*** Begin section ***

(* ===== verification/Service.v ===== *)
(** * What the parsers promise the compiler

    A file that [parse_src] accepts leaves a service the compiler can take
    ([src_ok]), if its language keeps the rules of its interface. *)

From S2P Require Import Prelude Ngraph Verify Argv Build Link Visit Schedule Desc Layout Emit Text Directives Lang Kept.

(** ** The header *)

(** The fields a directive sets are within their ranges. *)
Record header_ok (fname : bytes) (p : psrc) : Prop := HeaderOk {
  ho_name : s_name (p_src p) = fname;
  ho_script : s_script (p_src p) = None;
  ho_type : NG_TYPE_ONESHOT <= s_type (p_src p) <= NG_TYPE_TARGET;
  ho_onfail : NG_ONFAIL_WARN <= s_onfail (p_src p) <= NG_ONFAIL_SHELL;
  ho_notify : s_notify (p_src p) = 0 \/ NG_NOTIFY_MIN <= s_notify (p_src p) <= NG_NOTIFY_MAX;
  ho_start : 0 <= s_start_ms (p_src p) <= NG_MAX_MS;
  ho_stop : 0 <= s_stop_ms (p_src p) <= NG_MAX_MS;
  ho_retry : 0 <= s_retry_ms (p_src p) < 65536;
  ho_tries : 0 <= s_start_tries (p_src p) <= NG_MAX_TRIES;
  ho_pflags : s_pflags (p_src p) = 0 \/ s_pflags (p_src p) = NG_PF_ORDER_ONLY;
  ho_exec : s_exec_pre (p_src p) = [] /\ s_exec_suf (p_src p) = [] /\ s_direct (p_src p) = [];
  ho_iargs : iargs p = [];
}.

Section Header.
Context (g_dir : bytes).

Lemma parse_ms_ok val fname key : yields (parse_ms g_dir val fname key) (fun v => 0 < v <= NG_MAX_MS).
Proof.
  unfold parse_ms. pose proof (strtoull_nonneg val) as Hv. destruct (strtoull val) as [[v end_] range]. simpl in Hv.
  apply yields_when; intros _. apply (yields_bind _ _ (fun mul => 1 <= mul)).
  { repeat (destruct (decide _); [by apply yields_ret|]). apply yields_die. }
  intros mul Hm. apply yields_when; intros Hmax. apply yields_when; intros Hz. apply yields_ret.
  apply Z.ltb_ge in Hmax. apply Z.eqb_neq in Hz. pose proof (Z.mul_div_le NG_MAX_MS mul ltac:(lia)). nia.
Qed.

Lemma in_bounds_ok val lo hi msg : yields (in_bounds val lo hi msg) (fun v => lo <= v <= hi).
Proof.
  unfold in_bounds. destruct (strtoull val) as [[v end_] range]. apply yields_when; intros Hb. apply yields_ret.
  apply orb_false_iff in Hb as [[_ Hlo]%orb_false_iff Hhi]. apply Z.ltb_ge in Hlo, Hhi. lia.
Qed.

Lemma directive_ok fname key val p : header_ok fname p -> yields (directive g_dir fname key val p) (header_ok fname).
Proof.
  intros Hp. pose proof Hp as []. unfold directive.
  repeat match goal with
  | |- yields (if decide _ then _ else _) _ => destruct (decide _)
  | |- yields (mret _) _ => apply yields_ret
  | |- yields (die _) _ => apply yields_die
  | |- yields (die_when _ _ ≫= _) _ => apply yields_when; intros ?
  | |- yields (in_bounds _ _ _ _ ≫= _) _ => eapply yields_bind; [apply in_bounds_ok|cbv beta; intros ? ?]
  | |- yields (parse_ms _ _ _ _ ≫= _) _ => eapply yields_bind; [apply parse_ms_ok|cbv beta; intros ? ?]
  | |- header_ok _ p => exact Hp
  end; (constructor; cbn; try done).
  all: unfold NG_NOTIFY_MIN, NG_NOTIFY_MAX, NG_MAX_MS, NG_MAX_TRIES, NG_TYPE_ONESHOT, NG_TYPE_DAEMON, NG_TYPE_TARGET, NG_ONFAIL_WARN, NG_ONFAIL_STOP, NG_ONFAIL_SHELL in *.
  all: try match goal with H : (_ <? _) = false |- _ => apply Z.ltb_ge in H end.
  all: unfold u16, u8; rewrite ?Z.mod_small by lia; try lia.
  - left. by destruct ho_pflags0 as [-> | ->].
  - right. by destruct ho_pflags0 as [-> | ->].
Qed.

Lemma header_line_ok fname line p : header_ok fname p -> yields (header_line g_dir fname line p) (header_ok fname).
Proof.
  intros Hp. unfold header_line.
  repeat match goal with
  | |- yields (match ?x with _ => _ end) _ => destruct x
  | |- yields (mret _) _ => by apply yields_ret
  | |- yields (die _) _ => apply yields_die
  | |- yields (directive _ _ _ _ _) _ => by apply directive_ok
  | |- yields (let x := _ in _) _ => cbv zeta
  end.
Qed.

Lemma past_shorter c (s r : bytes) : past c s = Some r -> (length r < length s)%nat /\ exists u, s = u ++ r.
Proof.
  induction s as [|x s IH]; simpl; [done|]. destruct (x =? c).
  - intros [= ->]. split; [lia|]. by exists [x].
  - intros [Hl [u ->]]%IH. split; [lia|]. by exists (x :: u).
Qed.

(** A line that is no command has no code in it. *)
Lemma no_code_tail (l t : bytes) : 10 ∉ l -> has_code_from false (l ++ 10 :: t) = has_code_from true t /\ has_code_from false l = false.
Proof.
  induction l as [|c l IH]; [done|]. intros [Hc Hl]%not_elem_of_cons. cbn. destruct (Z.eqb_spec c 10); [done|]. by apply IH.
Qed.

Lemma trim_right_nil (l : bytes) : trim_right l = [] -> Forall (fun c => c = 32 \/ c = 9 \/ c = 13) l.
Proof.
  induction l as [|c l IH]; [constructor|]. cbn. destruct (trim_right l); [|done].
  destruct (_ || _) eqn:Hb; [|done]. intros _. constructor; [lia|by apply IH].
Qed.

Lemma trim_right_head (l : bytes) : starts_hash (trim_right l) = true -> head l = Some 35.
Proof.
  destruct l as [|c l]; [done|]. cbn. assert (starts_hash [c] = true -> c = 35) as H1 by (cbn; by repeat (destruct c as [|c|c]; try done)).
  assert (forall t, starts_hash (c :: t) = true -> c = 35) as H2 by (intros t; cbn; by repeat (destruct c as [|c|c]; try done)).
  destruct (trim_right l); [destruct (_ || _); [done|]|]; intros Hs; f_equal; eauto.
Qed.

Lemma no_code_line (l t : bytes) : 10 ∉ l -> trim l = [] \/ starts_hash (trim l) = true ->
  has_code_from true (l ++ 10 :: t) = has_code_from true t /\ has_code_from true l = false.
Proof.
  intros Hl Ht. unfold trim in Ht. induction l as [|c l IH]; [done|]. apply not_elem_of_cons in Hl as [Hc Hl]. cbn [app has_code_from trim_left andb] in *.
  destruct ((c =? 32) || (c =? 9)) eqn:Hb; [by apply IH|]. destruct (Z.eqb_spec c 10); [done|].
  assert (negb (c =? 35) && negb (c =? 13) = false) as ->; [|by apply no_code_tail].
  destruct Ht as [Ht|Ht].
  - apply trim_right_nil, Forall_cons in Ht as [Ht _]. lia.
  - apply trim_right_head in Ht. injection Ht as ->. done.
Qed.

Lemma upto_past c (s : bytes) : c ∉ upto c s /\ s = upto c s ++ match past c s with Some r => c :: r | None => [] end.
Proof.
  induction s as [|x s [IH1 IH2]]; cbn; [split; [by intros ?%not_elem_of_nil|done]|]. destruct (Z.eqb_spec x c) as [->|Hx].
  - split; [by intros ?%not_elem_of_nil|done].
  - split; [by apply not_elem_of_cons|]. cbn. by rewrite <- IH2.
Qed.

Lemma header_spec fuel fname line p : (length line < fuel)%nat -> header_ok fname p ->
  yields (header g_dir fuel fname line p) (fun r => header_ok fname r.1 /\ (exists u, line = u ++ r.2) /\
    has_code_from true line = has_code_from true r.2).
Proof.
  revert line p. induction fuel as [|fuel IH]; intros line p Hf Hp; [lia|]. cbn [header].
  destruct line as [|c line]; [apply yields_ret; by split; [|split; [exists []|]]|]. set (l := c :: line) in *. cbv zeta.
  destruct (_ && _) eqn:Hkey; [apply yields_ret; by split; [|split; [exists []|]]|].
  assert (trim (upto 10 l) = [] \/ starts_hash (trim (upto 10 l)) = true) as Hk.
  { apply andb_false_iff in Hkey as [Hkey|Hkey]; apply negb_false_iff in Hkey; [left; by apply bool_decide_eq_true in Hkey|by right]. }
  destruct (upto_past 10 l) as [Hup Hl].
  eapply yields_bind; [by apply header_line_ok|]. intros p' Hp'. cbv beta in Hp'.
  destruct (past 10 l) as [rest|] eqn:Hr.
  - destruct (no_code_line _ rest Hup Hk) as [Hcode _]. destruct (past_shorter _ _ _ Hr) as [Hlen [u Hu]].
    eapply yields_mono; [apply IH; [lia|done]|]. intros [p2 r2] (H1 & [v Hv] & H2). split; [done|]. split.
    + exists (u ++ v). simpl in *. by rewrite Hu, Hv, app_assoc.
    + rewrite Hl, Hcode. done.
  - rewrite app_nil_r in Hl. destruct (no_code_line _ [] Hup Hk) as [_ Hcode]. apply yields_ret. split; [done|]. split; [exists l; by rewrite app_nil_r|].
    by rewrite Hl, Hcode.
Qed.
End Header.

(** ** The language *)

(** A word of an argv. *)
Definition word_ok (a : bytes) : Prop := text a /\ a <> [].

Definition direct_ok (d : list bytes) : Prop :=
  match d with
  | [] => True
  | c :: rest => cmd_ok c /\ Forall arg_ok rest /\ 1 + Z.of_nat (length rest) <= NG_MAX_EXEC_ARGS
  end.

(** What [parse_src] relies on of a language. *)
Class LangOk (l : lang) : Prop := {
  lang_store : forall p body off, text body -> (off < length body)%nat -> direct_ok (s_direct (p_src p)) ->
    yields (store l p body off) (fun r => text r.2 /\ (length r.2 <= length body)%nat /\ lines_stay body r.2 /\
      exists d b, r.1 = set_stripped b (set_src (set_direct d) p) /\ direct_ok d);
  lang_args : forall f s p, exec_args l = Some f -> word_ok (s_name s) -> Forall word_ok (iargs p) -> word_ok (interp p) ->
    exists pre, (f s p).1 = interp p :: pre /\ Forall word_ok pre /\ Forall word_ok (f s p).2;
}.

(** What is documented of the file system: a canonical path is absolute. *)
Class FileSysOk (F : FileSys) : Prop := {
  fso_realpath : forall d r, os_realpath d = Some r -> head r = Some 47 /\ text r;
  fso_link : forall fd, os_fd_link fd = [] \/ (head (os_fd_link fd) = Some 47 /\ text (os_fd_link fd));
}.

Lemma text_app a b : text (a ++ b) <-> text a /\ text b.
Proof. apply Forall_app. Qed.

Lemma text_sub (a b : bytes) : (forall x, x ∈ a -> x ∈ b) -> text b -> text a.
Proof. unfold text. rewrite !Forall_forall. auto. Qed.

Lemma text_drop n (s : bytes) : text s -> text (drop n s).
Proof. intros Ht. rewrite <- (take_drop n s) in Ht. by apply text_app in Ht as [_ Ht]. Qed.

Lemma skip_seps_suffix s : exists u, s = u ++ skip_seps s.
Proof. induction s as [|c s [u IH]]; simpl; [by exists []|]. destruct (word_sep c); [exists (c :: u); by rewrite IH at 1|by exists []]. Qed.

Lemma word_upto_app s : s = (word_upto s).1 ++ (word_upto s).2.
Proof. induction s as [|c s IH]; simpl; [done|]. destruct (word_sep c); [done|]. destruct (word_upto s) as [w r]. simpl in *. by rewrite IH at 1. Qed.

Lemma word_at_text s : text s -> text (word_at s).1 /\ text (word_at s).2.
Proof.
  intros Ht. destruct (skip_seps_suffix s) as [u Hu]. rewrite Hu in Ht. apply text_app in Ht as [_ Ht]. unfold word_at.
  rewrite (word_upto_app (skip_seps s)) in Ht. by apply text_app in Ht as [??].
Qed.

Lemma words_of_ok fuel s : text s -> Forall word_ok (words_of fuel s).
Proof.
  revert s. induction fuel as [|fuel IH]; intros s Ht; simpl; [done|]. pose proof (word_at_text s Ht) as [H1 H2].
  destruct (word_at s) as [w r]. destruct (decide (w = [])); [done|]. constructor; [done|by apply IH].
Qed.

Lemma env_split_text fuel w opts : text w -> w <> [] -> text (env_split fuel w opts).1 /\ (env_split fuel w opts).1 <> [].
Proof.
  revert w. induction fuel as [|fuel IH]; intros w Ht Hw; simpl; [done|]. destruct (env_word w opts) as [| | |off|]; try done.
  destruct (Nat.ltb_spec off (length w)) as [Hlt|]; [|done]. apply IH.
  - by apply text_drop.
  - intros E%(f_equal length). rewrite length_drop in E. simpl in E. lia.
Qed.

*** End section ***

Among the records above, extract exactly the lines from the line with "Lemma header_line_ok fname" to the line with "end) _ => destruct x", both lines included, and leave out the rest.

*SOLUTION FOR THIS EXERCISE*:
Lemma header_line_ok fname line p : header_ok fname p -> yields (header_line g_dir fname line p) (header_ok fname).
Proof.
  intros Hp. unfold header_line.
  repeat match goal with
  | |- yields (match ?x with _ => _ end) _ => destruct x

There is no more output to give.